The U.S. military has begun preparations to sail a U.S. Navy warship into the Black Sea amid heightened tensions in the Kerch Strait near Crimea. The Pentagon has requested that the State Department inform Turkey of the possible action, CNN reported Wednesday, citing three anonymous officials.
The U.S. is required to notify Turkey of the intent to send a warship through the Bosporus and the Dardanelles, which requires a 15-day notice under the terms of the 1936 Montreux Convention. The treaty also limits the presence of warships from nations that don't border the Black Sea to a maximum of 21 days.
The officials CNN spoke to said the plans to possibly sail a warship into the Black Sea are in response to Russia's actions.
Relations between the two neighbors have been strained further following a Nov. 25 incident in which the Russian coast guard fired upon and seized three Ukrainian naval vessels and their crews off the Crimean Peninsula that Russia annexed from Ukraine.
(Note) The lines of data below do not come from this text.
(** * Further properties of the code *)

(** ** Completing tasks *)

(** What the loop of [complete_task] does: either no task carries the
    identifier, or the first one that does is completed. *)
Lemma complete_first_spec task_id0 ts :
  (Forall (fun t => task_id t <> task_id0) ts
   /\ complete_first task_id0 ts = (false, ts))
  \/ (exists i t,
        ts !! i = Some t /\ task_id t = task_id0
        /\ (forall m tm, (m < i)%nat -> ts !! m = Some tm -> task_id tm <> task_id0)
        /\ complete_first task_id0 ts = (true, <[i := complete_status t]> ts)).
Proof.
  induction ts as [|t ts IH]; simpl.
  - left. by split.
  - destruct (String.eqb_spec (task_id t) task_id0) as [Heq|Hne].
    + right. exists 0%nat, t. repeat split; try done. intros m tm Hm. lia.
    + destruct IH as [[Hall Hcf]|(i & ti & Hi & Hid & Hfirst & Hcf)]; rewrite Hcf.
      * left. split; [by constructor|done].
      * right. exists (S i), ti. repeat split; try done.
        intros [|m] tm Hm Htm; simpl in Htm; [congruence|].
        apply (Hfirst m tm); [lia|done].
Qed.

Lemma set_tasks_same la : set_tasks (tasks la) la = la.
Proof. by destruct la. Qed.

Lemma complete_status_idemp t : complete_status (complete_status t) = complete_status t.
Proof. done. Qed.

(** X1: [complete_task] returns [True] exactly when some task carries the
    identifier; when none does it returns [False] and leaves the
    assistant as it is. *)
Theorem complete_task_found_iff task_id0 la :
  exists found,
    (complete_task task_id0 la).1 = Returned found
    /\ (found = true <-> exists t, t ∈ tasks la /\ task_id t = task_id0)
    /\ (found = false -> (complete_task task_id0 la).2 = la).
Proof.
  unfold complete_task.
  destruct (complete_first_spec task_id0 (tasks la))
    as [[Hall Hcf]|(i & t & Hi & Hid & _ & Hcf)]; rewrite Hcf; simpl.
  - exists false. split; [done|]. split; [|intros _; apply set_tasks_same].
    split; [done|]. intros (t & Ht & Hid).
    rewrite Forall_forall in Hall. by destruct (Hall t Ht).
  - exists true. split; [done|]. split; [|done].
    split; [|done]. intros _. exists t. split; [|done]. by eapply list_elem_of_lookup_2.
Qed.

(** The run of [complete_task] when the first match is known. *)
Lemma complete_task_first_match_aux task_id0 la i t :
  tasks la !! i = Some t -> task_id t = task_id0 ->
  (forall m tm, (m < i)%nat -> tasks la !! m = Some tm -> task_id tm <> task_id0) ->
  complete_task task_id0 la
  = (Returned true, set_tasks (<[i := complete_status t]> (tasks la)) la).
Proof.
  intros Hi Hid Hfirst. unfold complete_task.
  destruct (complete_first_spec task_id0 (tasks la))
    as [[Hall Hcf]|(j & tj & Hj & Hidj & Hfirstj & Hcf)]; rewrite Hcf; simpl.
  - rewrite Forall_forall in Hall.
    destruct (Hall t (list_elem_of_lookup_2 _ _ _ Hi) Hid).
  - assert (j = i) as ->.
    { destruct (Nat.lt_trichotomy j i) as [Hlt|[Heq|Hgt]]; [|done|].
      - destruct (Hfirst j tj Hlt Hj Hidj).
      - destruct (Hfirstj i t Hgt Hi Hid). }
    by assert (tj = t) as -> by congruence.
Qed.

(** X2: when the first task carrying the identifier stands at position
    [i], [complete_task] returns [True], sets the status of that task to
    completed and changes nothing else: not its other fields, not the other
    tasks (later ones with the same identifier included), not the
    reminders. *)
Theorem complete_task_first_match task_id0 la i t :
  tasks la !! i = Some t -> task_id t = task_id0 ->
  (forall m tm, (m < i)%nat -> tasks la !! m = Some tm -> task_id tm <> task_id0) ->
  complete_task task_id0 la
  = (Returned true, set_tasks (<[i := complete_status t]> (tasks la)) la)
  /\ task_status (complete_status t) = "completed"%string
  /\ (task_id (complete_status t), task_title (complete_status t),
      task_description (complete_status t), task_due_date (complete_status t),
      task_priority (complete_status t), task_created_at (complete_status t),
      task_tags (complete_status t))
     = (task_id t, task_title t, task_description t, task_due_date t,
        task_priority t, task_created_at t, task_tags t)
  /\ (forall k, k <> i ->
        tasks (complete_task task_id0 la).2 !! k = tasks la !! k)
  /\ reminders (complete_task task_id0 la).2 = reminders la.
Proof.
  intros Hi Hid Hfirst.
  rewrite (complete_task_first_match_aux task_id0 la i t Hi Hid Hfirst). simpl.
  repeat split; try done. intros k Hk. by apply list_lookup_insert_ne.
Qed.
Ukrainian President Petro Poroshenko responded by introducing martial law for 30 days in much of Ukraine. For the duration of martial law, Ukrainian authorities barred entry to all Russian males aged 16 to 60 in a move the Ukrainian leader said was needed to prevent Russia from further destabilizing the country.
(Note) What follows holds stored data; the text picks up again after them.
Lemma turn_releases_the_input_or_unmounts_witness :
  fst (handleSendMessage "http://localhost:8000" (js "u1") (js "a1") (js "t1")
         (js "Say hello") default_settings
         (Resolved (mkResponse 200 (Some (mkBody [poisoned_stream] None))))
         (stored "a0" "r0") history) = None.
Proof.
  apply (proj2 (proj1 (proj2 (turn_releases_the_input_or_unmounts
           "http://localhost:8000" (js "u1") (js "a1") (js "t1")
           (js "Say hello") default_settings
           (Resolved (mkResponse 200 (Some (mkBody [poisoned_stream] None))))
           (stored "a0" "r0") history 200 [] AuthService.AbortError)))).
  exists (mkResponse 200 (Some (mkBody [poisoned_stream] None))),
         (mkBody [poisoned_stream] None).
  split; [reflexivity|]. split; [reflexivity|]. split; [reflexivity|].
  vm_compute. reflexivity.
Defined.

Lemma streaming_keeps_the_transcript_in_order_witness :
  on_line (js "m2") history (js "data: " ++ jq "{'content':{'toString':1}}")
    = None /\
  forall st',
    on_line (js "m2") history (js "data: " ++ jq "{'content':'Hel'}") = Some st' ->
    Forall2 (same_but_content (js "m2")) (messages history) (messages st').
Proof.
  split.
  - apply (proj2 (proj1 (proj2 (streaming_keeps_the_transcript_in_order
             "http://localhost:8000" (js "u1") (js "m2") (js "t1")
             (js "Say hello") default_settings
             (Rejected AuthService.AbortError) (stored "a0" "r0") history
             (js "data: " ++ jq "{'content':{'toString':1}}"))))).
    exists (VObject [(js "toString", VNumber (js "1"))]).
    split; [vm_compute; reflexivity|]. split; [reflexivity|].
    right. left. reflexivity.
  - exact (proj1 (streaming_keeps_the_transcript_in_order
             "http://localhost:8000" (js "u1") (js "m2") (js "t1")
             (js "Say hello") default_settings
             (Rejected AuthService.AbortError) (stored "a0" "r0") history
             (js "data: " ++ jq "{'content':'Hel'}"))).
Defined.

End VisitSamples.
Russia and Ukraine traded blame for the confrontation that raised the specter of a full-blown conflict between the neighbors. Ukraine said its vessels were heading to the Sea of Azov in line with international maritime rules, while Russia charged that they had failed to obtain permission to pass through the narrow Kerch Strait that is spanned by a bridge that Russia completed this year. The incident sharply escalated tensions that have been growing between the two countries since Moscow annexed Crimea from Ukraine in 2014.
Amid several recent developments that have ratcheted up U.S.-Russia tensions, the U.S. reportedly sailed a destroyer to the Russian coast, near the Pacific Fleet base in Vladivostok. As part of freedom of navigation operation (FONOP), "The [guided-missile destroyer] McCampbell sailed in the vicinity of Peter the Great Bay to challenge Russia's excessive maritime claims and uphold the rights, freedoms, and lawful uses of the sea enjoyed by the United States and other nations," Pacific Fleet spokeswoman Lt. Rachel McMarr said in a statement, as reported by CNN.